## [AIM OF THE TASK]
Return only the lines running from the first line of the listing through the one with "let top3_vals := nlargest", unchanged.

## [RECORDS PROVIDED]
· · · · · · ·

(** Lines 362-373: one list of flags per column, in column order. *)
Definition highlight_top3_pivot (latest : string) (df : Pivot)
    : list (string * list bool) :=
  if isin latest (pv_columns df) then
    let top3_vals := nlargest 3 (column df latest) in
    map (fun c => (c, map (fun v => String.eqb c latest && q_in v top3_vals)
                          (column df c)))
        (pv_columns df)
  else
    map (fun c => (c, map (fun _ => false) (column df c))) (pv_columns df).

(** ** The run below [load_data], in script order *)

Record Dashboard : Type := mkDashboard {
  d_total_qty : Q;
  d_total_sales : Q;
  d_mom : Q;
  d_top_channel : string;
  d_monthly_trend : list (MonthRow * Q);
  d_channel_sales : list (string * Q);
  d_item_rank : list (string * Q);
  d_styled_rank : list bool;
  d_latest_month : string;
  d_pivot_table : Pivot;
  d_styled_pivot : list (string * list bool)
}.

Definition dashboard `{Pandas} (df : DataFrame)
    (selected_months selected_channels selected_items : list string)
    : result Dashboard :=
  let f := filtered_df df selected_months selected_channels selected_items in
  let tq := total_qty f in
  let ts := total_sales f in
  m <- mom f ;;
  tc <- top_channel f ;;
  mt <- monthly_trend f ;;
  let cs := channel_sales f in
  let ir := item_rank f in
  let sr := styled_rank f in
  let pt := pivot_table f in
  lm <- latest_month selected_months ;;
  let pt' := sort_pivot lm pt in
  Ok (mkDashboard tq ts m tc mt cs ir sr lm pt' (highlight_top3_pivot lm pt')).

(** ** Loading and normalising (lines 94-136) *)

Definition find_col (name : string) (header : list string) : result nat :=
  match index_of name header with
  | Some j => Ok j
  | None => Raise KeyError
  end.

Definition cell_at (raw : list string) (j : nat) : string := nth j raw "".

(** [.str.replace(",", "", regex=False)] *)
Fixpoint strip_commas (s : string) : string :=
  match s with
  | EmptyString => EmptyString
  | String c t => if Ascii.eqb c ","%char then strip_commas t
                  else String c (strip_commas t)
  end.

(** Where the six columns the script keeps sit in the sheet. *)
Record Cols : Type := mkCols {
  c_date : nat;
  c_period : nat;
  c_channel : nat;
  c_product : nat;
  c_quantity : nat;
  c_revenue : nat
}.

(** [df[[...]]]: a label that is not in the header raises. *)
Definition required_columns (header : list string) : result Cols :=
  jd <- find_col "출고일자" header ;;
  jp <- find_col "출고년월" header ;;
  jc <- find_col "거래처코드" header ;;
  ji <- find_col "내품상품명" header ;;
  jq <- find_col "총내품출고수량" header ;;
  jr <- find_col "품목별매출(VAT제외)" header ;;
  Ok (mkCols jd jp jc ji jq jr).

(** One record per data row, each cell coerced on its own. *)
Definition normalize `{Pandas} (cols : Cols) (raw : list string) : Row :=
  mkRow (to_datetime (cell_at raw (c_date cols)))
        (cell_at raw (c_period cols))
        (cell_at raw (c_channel cols))
        (cell_at raw (c_product cols))
        (to_numeric (strip_commas (cell_at raw (c_quantity cols))))
        (to_numeric (strip_commas (cell_at raw (c_revenue cols)))).

(** [df["출고일자"] >= one_year_ago]; a comparison with NaT is False. *)
Definition in_window (one_year_ago : Z) (r : Row) : bool :=
  match ship_date r with
  | Some d => (one_year_ago <=? d)%Z
  | None => false
  end.

(** [data] is the sheet as [get_all_values] returns it, header first;
    [one_year_ago] stands for [today - relativedelta(months=12)]. *)
Definition load_data `{Pandas} (one_year_ago : Z) (data : list (list string))
    : result DataFrame :=
  match data with
  | [] => Raise IndexError
  | header :: body =>
      cols <- required_columns header ;;
      Ok (filter (in_window one_year_ago) (map (normalize cols) body))
  end.

(** ** Reference parsers for the canonical cell formats: ISO dates
    [YYYY-MM-DD] and decimal numbers with an optional sign and fraction *)

Definition digit (c : ascii) : option Z :=
  let n := Z.of_N (N_of_ascii c) in
  if ((48 <=? n) && (n <=? 57))%Z then Some (n - 48)%Z else None.

Fixpoint digits (l : list ascii) (acc : Z) : option Z :=
  match l with
  | [] => Some acc
  | c :: t => match digit c with
              | Some d => digits t (10 * acc + d)%Z
              | None => None
              end
  end.

(** A date [YYYY-MM-DD] as a day ordinal that grows with the date. *)
Definition iso_date (s : string) : option Z :=
  match list_ascii_of_string s with
  | [y1; y2; y3; y4; "-"%char; m1; m2; "-"%char; d1; d2] =>
      match digits [y1; y2; y3; y4] 0, digits [m1; m2] 0, digits [d1; d2] 0 with
      | Some y, Some m, Some d =>
          if ((1 <=? m) && (m <=? 12) && (1 <=? d) && (d <=? 31))%Z
          then Some ((y * 12 + (m - 1)) * 31 + (d - 1))%Z
          else None
      | _, _, _ => None
      end
  | _ => None
  end.

Fixpoint split_dot (l : list ascii) : list ascii * option (list ascii) :=
  match l with
  | [] => ([], None)
  | c :: t => if Ascii.eqb c "."%char then ([], Some t)
              else let '(a, b) := split_dot t in (c :: a, b)
  end.

Definition unsigned_decimal (l : list ascii) : option Q :=
  match split_dot l with
  | ([], _) => None
  | (ip, None) => match digits ip 0 with
                  | Some n => Some (inject_Z n)
                  | None => None
                  end
  | (_, Some []) => None
  | (ip, Some fp) =>
      match digits ip 0, digits fp 0 with
      | Some n, Some k =>
          Some (inject_Z n + inject_Z k / inject_Z (10 ^ Z.of_nat (List.length fp)))
      | _, _ => None
      end
  end.

Definition decimal (s : string) : option Q :=
  match list_ascii_of_string s with
  | "-"%char :: t => match unsigned_decimal t with
                     | Some q => Some (- q)
                     | None => None
                     end
  | l => unsigned_decimal l
  end.

(** ** Vocabulary of the statements *)



(** The summed revenue of one channel of the frame. *)
Definition channel_sum (f : DataFrame) (c : string) : Q :=
  series_sum (map revenue (group_rows channel c f)).

(** U+2014 EM DASH, three bytes in UTF-8. *)
Definition em_dash : string := "—".

Definition flags_count (flags : list bool) : nat :=
  List.length (filter (fun b => b) flags).

(** What "top three by value" asks of the flags of a series [s]: with
    [kth] the third largest value, an entry is flagged exactly when its
    value reaches [kth] (so every entry equal to [kth] is flagged), at
    least three entries are flagged, and the count exceeds three by the
    number of entries ranked below the third that tie with it. *)
Definition top3_by_value (s : list Q) (flags : list bool) : Prop :=
  let kth := nth 2 (sort_desc s) 0 in
  List.length flags = List.length s /\
  (forall i v, nth_error s i = Some v -> v == kth ->
               nth_error flags i = Some true) /\
  (forall i v, nth_error s i = Some v ->
               (nth_error flags i = Some true <-> kth <= v)) /\
  (3 <= flags_count flags)%nat /\
  flags_count flags
  = (3 + List.length (filter (Qeq_bool kth) (skipn 3 (sort_desc s))))%nat /\
  ((forall x, In x (skipn 3 (sort_desc s)) -> ~ x == kth) ->
   flags_count flags = 3%nat).

(** The flags [highlight_top3_pivot] puts on column [c]. *)
Definition styled_column (styled : list (string * list bool)) (c : string)
    : list bool :=
  match find (fun e => String.eqb (fst e) c) styled with
  | Some e => snd e
  | None => []
  end.

(** The revenue sum of one period of the frame. *)
Definition period_sum (f : DataFrame) (p : string) : Q :=
  series_sum (map revenue (group_rows period p f)).

(** The date the script derives from a period label. *)
Definition dt_of `{Pandas} (p : string) : option Z := to_datetime (p ++ "-01").

(** [p] is chronologically before [q], both labels being dates. *)
Definition chron_lt `{Pandas} (p q : string) : Prop :=
  match dt_of p, dt_of q with
  | Some a, Some b => (a < b)%Z
  | _, _ => False
  end.

(** [p1] is the chronologically last period present in the frame. *)
Definition latest_present `{Pandas} (f : DataFrame) (p1 : string) : Prop :=
  In p1 (map period f) /\
  forall p, In p (map period f) -> p <> p1 -> chron_lt p p1.

(** [p2] is the chronologically last period present besides [p1]. *)
Definition previous_present `{Pandas} (f : DataFrame) (p1 p2 : string) : Prop :=
  In p2 (map period f) /\ p2 <> p1 /\
  forall p, In p (map period f) -> p <> p1 -> p <> p2 -> chron_lt p p2.

Definition month_ok `{Pandas} (f : DataFrame) (m : MonthRow) : Prop :=
  In (m_period m) (map period f) /\
  m_sales m = period_sum f (m_period m) /\
  dt_of (m_period m) = Some (m_dt m).


(** The channels of a frame in the order of their first occurrence. *)
Fixpoint first_seen (seen l : list string) : list string :=
  match l with
  | [] => []
  | x :: t => if isin x seen then first_seen seen t
              else x :: first_seen (x :: seen) t
  end.

Definition emergence_order (f : DataFrame) : list string :=
  first_seen [] (map channel f).

Definition str_le (a b : string) : Prop := a = b \/ str_lt a b.



(** ** Sample frames *)

Definition tied_channels : DataFrame :=
  [row "2024-05" "A" "Tea" (Some 1) (Some 100);
   row "2024-05" "B" "Tea" (Some 1) (Some 100)].


(** Four products and four channels, the third and fourth tied. *)
Definition tie_at_third : DataFrame :=
  [row "2024-05" "A" "Oolong" (Some 1) (Some 400);
   row "2024-05" "B" "Sencha" (Some 1) (Some 300);
   row "2024-05" "C" "Matcha" (Some 1) (Some 200);
   row "2024-05" "D" "Assam" (Some 1) (Some 200)].

(** April and June present, May absent. *)
Definition gap_month : DataFrame :=
  [row "2024-06" "A" "Tea" (Some 1) (Some 150);
   row "2024-04" "A" "Tea" (Some 1) (Some 100)].

(** January sums to 0, February to 100. *)
Definition zero_previous : DataFrame :=
  [row "2024-01" "A" "Tea" (Some 1) (Some 0);
   row "2024-02" "A" "Tea" (Some 1) (Some 100)].

Definition single_period : DataFrame :=
  [row "2024-02" "A" "Tea" (Some 1) (Some 100);
   row "2024-02" "B" "Tea" (Some 1) (Some 40)].

(** Channel B occurs before channel A; channel C alone sells in June. *)
Definition b_before_a : DataFrame :=
  [row "2024-05" "B" "Tea" (Some 1) (Some 100);
   row "2024-05" "A" "Tea" (Some 1) (Some 300);
   row "2024-06" "C" "Tea" (Some 1) (Some 200)].

(** [b_before_a] with every month selected and channel C deselected. *)
Definition a_and_b_only : DataFrame :=
  filtered_df b_before_a ["2024-05"; "2024-06"] ["A"; "B"] ["Tea"].

Definition sheet_header : list string :=
  ["출고일자"; "출고년월"; "거래처코드"; "내품상품명"; "총내품출고수량";
   "품목별매출(VAT제외)"; "비고"].


(** 2023-06-01 as a day ordinal: twelve months before 2024-06-01. *)
Definition june_2023 : Z := 752711.

(** A sheet with a recent row, a row older than the cut and a row whose
    date is not a date. *)
Definition mixed_dates_sheet : list (list string) :=
  [sheet_header;
   ["2024-05-01"; "2024-05"; "A"; "Tea"; "10"; "1,000"; ""];
   ["2022-01-15"; "2022-01"; "A"; "Tea"; "7"; "700"; ""];
   ["soon"; "2024-05"; "B"; "Tea"; "5"; "500"; ""]].


(** Returns exceed sales in April: the previous revenue is negative. *)
Definition negative_previous : DataFrame :=
  [row "2024-04" "A" "Tea" (Some 1) (Some (-100));
   row "2024-05" "A" "Tea" (Some 1) (Some 50)].

(** * Properties *)

(** ** The insertion sorts meet the contract of [argsort] *)

Section InsertionSortFacts.
Variable before : Q -> Q -> bool.
Hypothesis before_le : forall a b, before a b = true -> a <= b.
Hypothesis before_ge : forall a b, before a b = false -> b <= a.
Context {A : Type} (key : A -> Q).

· · · · · · ·

## [RESPONSE AREA]
(** Lines 362-373: one list of flags per column, in column order. *)
Definition highlight_top3_pivot (latest : string) (df : Pivot)
    : list (string * list bool) :=
  if isin latest (pv_columns df) then
    let top3_vals := nlargest 3 (column df latest) in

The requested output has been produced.